Mientras escribo estas líneas veo el partido que juegan las selecciones de España e Inglaterra en el Benito Villamarín con motivo de una jornada más de la nueva Europa Nations League. Una satisfacción para un sevillano que a punto ha estado de acudir al campo para presenciar el encuentro, quizás por lo poco que se ha prodigado en los últimos años La Roja en esta tierra. Para encontrar la razón hay que remontarse a la era Clemente, al que no le sentaba bien la sinceridad en las críticas con las que el respetable acogió en más de una ocasión el mal juego de sus compatriotas. Todo ello en una época mucho más oscura de nuestra selección, no sólo por resultados sino por las intrigas institucionales que muchos se empeñan en revivir en los últimos tiempos como con la pelea Tebas - Rubiales.
Afortunadamente, el fútbol ha cambiado mucho desde entonces. En lo técnico, pues vivimos la época del ojo del halcón y sobre todo del VAR, que copa desde hace un par de años las conversaciones de futboleros de medio mundo. Pero también en lo que representa el fútbol en sí. Hablamos de las innumerables acciones que se llevan a cabo hoy en día para concienciar a todos los estamentos que rodean a este espectáculo y que sirven para recuperar la categoría de deporte. Algunas han girado en torno a erradicar el racismo de los terrenos de juego, una lacra que aún sigue pesando en el deporte rey. Otras se han centrado en poner el granito de arena en acabar con la pobreza infantil, aunque más simbólicas que otra cosa. De hecho, mientras transcurre el partido se puede leer en los luminosos publicitarios UEFA Foundation, división del organismo dedicada a cuestiones sociales.
Y claro, que con todos estos brindis al sol, tengas que ver cómo los hooligans destrozan tu ciudad por el mero hecho de jugarse un encuentro de selecciones... Y no hablamos de una ocasión puntual, es la tónica de cualquier visita inglesa con el fútbol como telón de fondo. Es cierto que se han tomado medidas para que los energúmenos no entren en los estadios, pero no es suficiente. Ni se evita así que todos accedan al estadio, pues depende de los antecedentes que tengan y de lo restrictivo de los controles, en ocasiones irrisorios. Ni se acaba con la violencia que rodea al acontecimiento en sí. De hecho, muchos, los peores, viajan sin entrada y basan su periplo en desatar su carácter allá por donde pillen. Tampoco es una cuestión de gente mayor, puesto que la locura se transmite a las nuevas generaciones, que también participan de este hábito.

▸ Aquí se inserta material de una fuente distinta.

(** The equations by which proofs run a computation step by step. *)
Section eff_equations.
Context {S : Type}.
Implicit Types s : S.

Lemma run_ret {A} (a : A) s : (mret a : eff S A) s = (Ok a, s).
Proof. done. Qed.
Lemma run_throw {A} e s : (throw e : eff S A) s = (Throw e, s).
Proof. done. Qed.
Lemma run_bind {A B} (m : eff S A) (k : A -> eff S B) s :
  (m ≫= k) s = match m s with (Ok a, s') => k a s' | (Throw e, s') => (Throw e, s') end.
Proof. done. Qed.
Lemma run_bind_ok {A B} (m : eff S A) (k : A -> eff S B) s s' a :
  m s = (Ok a, s') -> (m ≫= k) s = k a s'.
Proof. intros E. by rewrite run_bind, E. Qed.
Lemma run_bind_throw {A B} (m : eff S A) (k : A -> eff S B) s s' e :
  m s = (Throw e, s') -> (m ≫= k) s = (Throw e, s').
Proof. intros E. by rewrite run_bind, E. Qed.

(** A run of a sequence that returns decomposes into runs that return. *)
Lemma bind_ok_inv {A B} (m : eff S A) (k : A -> eff S B) s s' b :
  (m ≫= k) s = (Ok b, s') -> exists a s0, m s = (Ok a, s0) /\ k a s0 = (Ok b, s').
Proof. rewrite run_bind. destruct (m s) as [[a|e] s0]; naive_solver. Qed.

Lemma rpc_state {A} (m : eff S A) s : (rpc m s).2 = (m s).2.
Proof. unfold rpc, try_catch. by destruct (m s) as [[a|e] s']. Qed.

Lemma for_each_app {A} (xs ys : list A) (f : A -> eff S unit) s :
  for_each (xs ++ ys) f s = (_ ← for_each xs f; for_each ys f) s.
Proof.
  revert s. induction xs as [|x xs IH]; intros s; [done|]. simpl.
  rewrite !run_bind. destruct (f x s) as [[[]|e] s']; [apply IH | done].
Qed.

(** The loop rule: an invariant kept by every iteration holds at the end. *)
Lemma for_each_invariant {A} (P : S -> Prop) (xs : list A) (f : A -> eff S unit) :
  (forall x s, x ∈ xs -> P s -> P (f x s).2) -> forall s, P s -> P (for_each xs f s).2.
Proof.
  induction xs as [|x xs IH]; intros Hf s Hs; [done|]. simpl. rewrite run_bind.
  pose proof (Hf x s ltac:(left) Hs) as Hx. destruct (f x s) as [[[]|e] s']; [|done].
  apply IH; [|done]. intros y s0 Hy. apply Hf. by right.
Qed.
End eff_equations.

#[export] Hint Rewrite @run_ret @run_throw @run_bind : platform.

(** ** Invariants

    [preserves I m]: running [m], to a value or an exception, keeps [I]. *)

Definition preserves {S A} (I : S -> Prop) (m : eff S A) : Prop := forall s, I s -> I (m s).2.

Section preserves.
Context {S : Type} (I : S -> Prop).

Lemma preserves_ret {A} (a : A) : preserves I (mret a).
Proof. by intros s Hs. Qed.
Lemma preserves_throw {A} e : preserves I (throw e : eff S A).
Proof. by intros s Hs. Qed.
Lemma preserves_lift {A} (r : result A) : preserves I (lift r).
Proof. by intros s Hs. Qed.
Lemma preserves_gets {A} (f : S -> A) : preserves I (gets f).
Proof. by intros s Hs. Qed.
Lemma preserves_modify f : (forall s, I s -> I (f s)) -> preserves I (modify f).
Proof. intros H s Hs. by apply H. Qed.

(** The continuation may use what the first computation establishes of its value. *)
Lemma preserves_bind_post {A B} (Q : A -> Prop) (m : eff S A) (k : A -> eff S B) :
  preserves I m -> (forall s a s', I s -> m s = (Ok a, s') -> Q a) ->
  (forall a, Q a -> preserves I (k a)) -> preserves I (m ≫= k).
Proof.
  intros Hm HQ Hk s Hs. rewrite run_bind. specialize (Hm s Hs). specialize (HQ s).
  destruct (m s) as [[a|e] s']; [|done]. eapply Hk; [by eapply HQ | done].
Qed.

Lemma preserves_bind {A B} (m : eff S A) (k : A -> eff S B) :
  preserves I m -> (forall a, preserves I (k a)) -> preserves I (m ≫= k).
Proof. intros Hm Hk. by apply (preserves_bind_post (fun _ => True)). Qed.

Lemma preserves_try {A} (m : eff S A) h :
  preserves I m -> (forall e, preserves I (h e)) -> preserves I (try_catch m h).
Proof.
  intros Hm Hh s Hs. unfold try_catch. specialize (Hm s Hs).
  destruct (m s) as [[a|e] s']; [done | by apply Hh].
Qed.

Lemma preserves_for_each {A} (xs : list A) (f : A -> eff S unit) :
  (forall x, x ∈ xs -> preserves I (f x)) -> preserves I (for_each xs f).
Proof. intros H s. apply for_each_invariant. intros x s' Hx. by apply H. Qed.
End preserves.

#[export] Hint Resolve preserves_ret preserves_throw preserves_lift preserves_gets : platform.

(** Steps through binds, handlers and case distinctions; the lemmas of the [platform]
    database close the leaves. *)
Ltac solve_preserves :=
  repeat first
    [ solve [auto with platform]
    | apply preserves_bind; [|intros ?]
    | apply preserves_try; [|intros ?]
    | apply preserves_for_each; intros ? ?
    | case_match ].

(** ** Frames

    [frames R m]: running [m] relates the states before and after by [R]. *)

Definition frames {S A} (R : relation S) (m : eff S A) : Prop := forall s, R s (m s).2.

Section frames.
Context {S : Type} (R : relation S) `{!PreOrder R}.

Lemma frames_ret {A} (a : A) : frames R (mret a).
Proof using All. intros s. simpl. reflexivity. Qed.
Lemma frames_throw {A} e : frames R (throw e : eff S A).
Proof using All. intros s. simpl. reflexivity. Qed.
Lemma frames_lift {A} (r : result A) : frames R (lift r).
Proof using All. intros s. simpl. reflexivity. Qed.
Lemma frames_gets {A} (f : S -> A) : frames R (gets f).
Proof using All. intros s. simpl. reflexivity. Qed.

Lemma frames_bind {A B} (m : eff S A) (k : A -> eff S B) : frames R m -> (forall a, frames R (k a)) -> frames R (m ≫= k).
Proof using All.
  intros Hm Hk s. rewrite run_bind. specialize (Hm s). destruct (m s) as [[a|e] s1]; [|done].
  etrans; [exact Hm | apply Hk].
Qed.

Lemma frames_try {A} (m : eff S A) h : frames R m -> (forall e, frames R (h e)) -> frames R (try_catch m h).
Proof using All.
  intros Hm Hh s. unfold try_catch. specialize (Hm s). destruct (m s) as [[a|e] s1]; [done|].
  etrans; [exact Hm | apply Hh].
Qed.
Lemma frames_for_each {A} (xs : list A) (f : A -> eff S unit) : (forall x, x ∈ xs -> frames R (f x)) -> frames R (for_each xs f).
Proof using All.
  induction xs as [|x xs IH]; intros Hf; [apply frames_ret|]. apply frames_bind; [apply Hf; left|].
  intros _. apply IH. intros y Hy. apply Hf. by right.
Qed.

(** What holds after a sequence, when the first computation only frames the state. *)
Lemma after_frame {A B} (m : eff S A) (k : A -> eff S B) (I : S -> Prop) s : frames R m ->
  (forall s1, R s s1 -> I s1) -> (forall a s1, m s = (Ok a, s1) -> R s s1 -> I (k a s1).2) -> I ((m ≫= k) s).2.
Proof using Type.
  intros Hm Hthrow Hk. rewrite run_bind. specialize (Hm s). destruct (m s) as [[a|e] s1] eqn:E; [by apply Hk | by apply Hthrow].
Qed.
End frames.

(** A computation that frames the state by a smaller relation. *)
Lemma frames_mono {S A} (R R' : relation S) (m : eff S A) : (forall s s', R s s' -> R' s s') -> frames R m -> frames R' m.
Proof. intros H Hm s. apply H, Hm. Qed.

Ltac solve_frames :=
  repeat first
    [ solve [auto with platform]
    | apply frames_ret; exact _
    | apply frames_throw; exact _
    | apply frames_lift; exact _
    | apply frames_gets; exact _
    | apply frames_bind; [exact _ | | intros ?]
    | apply frames_try; [exact _ | | intros ?]
    | apply frames_for_each; [exact _ | intros ? ?]
    | case_match ].

(** [run] computes a sequence of effects; [run in H] does so in a hypothesis. *)
Ltac eff_unfold :=
  unfold rpc, throw, get, gets, put, modify, lift, when, try_catch, try_finally, transaction,
    mret, eff_ret, mbind, eff_bind in *.
Tactic Notation "run" := eff_unfold; simpl in *.

(** Case analysis on every test of the goal or of a hypothesis. *)
Ltac cases_if :=
  repeat match goal with
  | H : context [if ?b then _ else _] |- _ => destruct b eqn:?; simplify_eq/=
  | |- context [if ?b then _ else _] => destruct b eqn:?; simplify_eq/=
  end.

(** ** Lists *)

(** Membership through the boolean operations of the language's arrays. *)
Lemma elem_of_filter_b {A} (p : A -> bool) l x : x ∈ List.filter p l <-> x ∈ l /\ p x = true.
Proof. by rewrite !list_elem_of_In, filter_In. Qed.

Lemma filter_sublist {A} (p : A -> bool) (l : list A) : List.filter p l `sublist_of` l.
Proof. induction l as [|a l IH]; simpl; [done|]. case_match; by constructor. Qed.
Lemma filter_NoDup {A K} (f : A -> K) (p : A -> bool) l : NoDup (f <$> l) -> NoDup (f <$> List.filter p l).
Proof. intros H. eapply sublist_NoDup; [exact H|]. apply fmap_sublist, filter_sublist. Qed.
Lemma NoDup_new {A K} (f : A -> K) (l : list A) x : NoDup (f <$> l) -> (forall y, y ∈ l -> f y <> f x) -> NoDup (f <$> (l ++ [x])%list).
Proof.
  intros H Hd. rewrite fmap_app. apply NoDup_app. split; [done|]. split; [|apply NoDup_singleton].
  intros s (y & -> & Hy)%list_elem_of_fmap Hs%list_elem_of_singleton. by apply (Hd y).
Qed.

Lemma filter_b_nil {A} (p : A -> bool) l : List.filter p l = [] <-> forall x, x ∈ l -> p x = false.
Proof.
  split.
  - intros H x Hx. destruct (p x) eqn:E; [|done]. assert (Hin : x ∈ List.filter p l) by (by apply elem_of_filter_b).
    rewrite H in Hin. by apply elem_of_nil in Hin.
  - intros H. destruct (List.filter p l) as [|x l'] eqn:E; [done|].
    assert (Hin : x ∈ List.filter p l) by (rewrite E; left). apply elem_of_filter_b in Hin as [Hin Hp]. by rewrite H in Hp.
Qed.

Lemma existsb_elem {A} (p : A -> bool) l : existsb p l = true <-> exists x, x ∈ l /\ p x = true.
Proof. rewrite existsb_exists. by setoid_rewrite list_elem_of_In. Qed.

Lemma existsb_mem s l : existsb (String.eqb s) l = true <-> s ∈ l.
Proof.
  rewrite existsb_elem. split; [|intros H; exists s; split; [done | apply String.eqb_refl]].
  by intros (x & Hx & ->%String.eqb_eq).
Qed.

Section lists.
Context {A : Type}.
Implicit Types l : list A.

Lemma filter_ext_length (P Q : A -> Prop) `{!forall x, Decision (P x), !forall x, Decision (Q x)} l :
  (forall x, x ∈ l -> P x <-> Q x) -> length (filter P l) = length (filter Q l).
Proof.
  induction l as [|x l IH]; intros Hiff; [done|]. rewrite !filter_cons.
  pose proof (Hiff x ltac:(left)). specialize (IH ltac:(intros; apply Hiff; by right)).
  repeat case_decide; simpl; tauto || lia.
Qed.

Lemma filter_fmap_length {B} (P : A -> Prop) `{!forall x, Decision (P x)} (f : B -> A) (l : list B) :
  length (filter P (f <$> l)) = length (filter (fun x => P (f x)) l).
Proof.
  induction l as [|x l IH]; [done|]. rewrite fmap_cons, !filter_cons.
  repeat case_decide; simpl; tauto || lia.
Qed.

Lemma filter_none (P : A -> Prop) `{!forall x, Decision (P x)} l :
  (forall x, x ∈ l -> ~ P x) -> filter P l = [].
Proof.
  induction l as [|x l IH]; intros Hn; [done|]. rewrite filter_cons, decide_False by (apply Hn; left).
  apply IH. intros y Hy. apply Hn. by right.
Qed.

Por todo ello, la solución a un problema endémico para el fútbol inglés se antoja bastante complicada. Las medidas coercitivas no funcionan y elevar el control a las terminales de llegada de los aeropuertos sería inane igualmente. ¿Qué queda entonces? La educación. El lento proceso de transformar la mentalidad de estos aficionados para que poco a poco vayan sintiendo vergüenza de los censurables comportamientos realizados por sus compañeros de grada. No hay otra solución a la vista. Además, para que tenga impacto ha de ser secundada por todos los actores implicados en este deporte, desde los futbolistas hasta los directivos, muchas veces tibios ante los violentos.
Sea como fuere, los que amamos el fútbol y los que no, los simples habitantes de las ciudades que albergan los partidos, no merecemos estos comportamientos. Nos deben seguir sorprendiendo negativamente, no podemos anestesiarnos ante su recurrencia. Si no, viviremos situaciones en el fútbol infantil como las que también hemos podido constatar últimamente en el eje de la violencia. Ese es el verdadero caballo de batalla del fútbol en nuestro tiempo y no la tecnología para rearbitrar u otras cuestiones de relleno. Pongamos nuestro granito de arena en ello y que el fútbol vuelva a ser un deporte y no una pelea constante.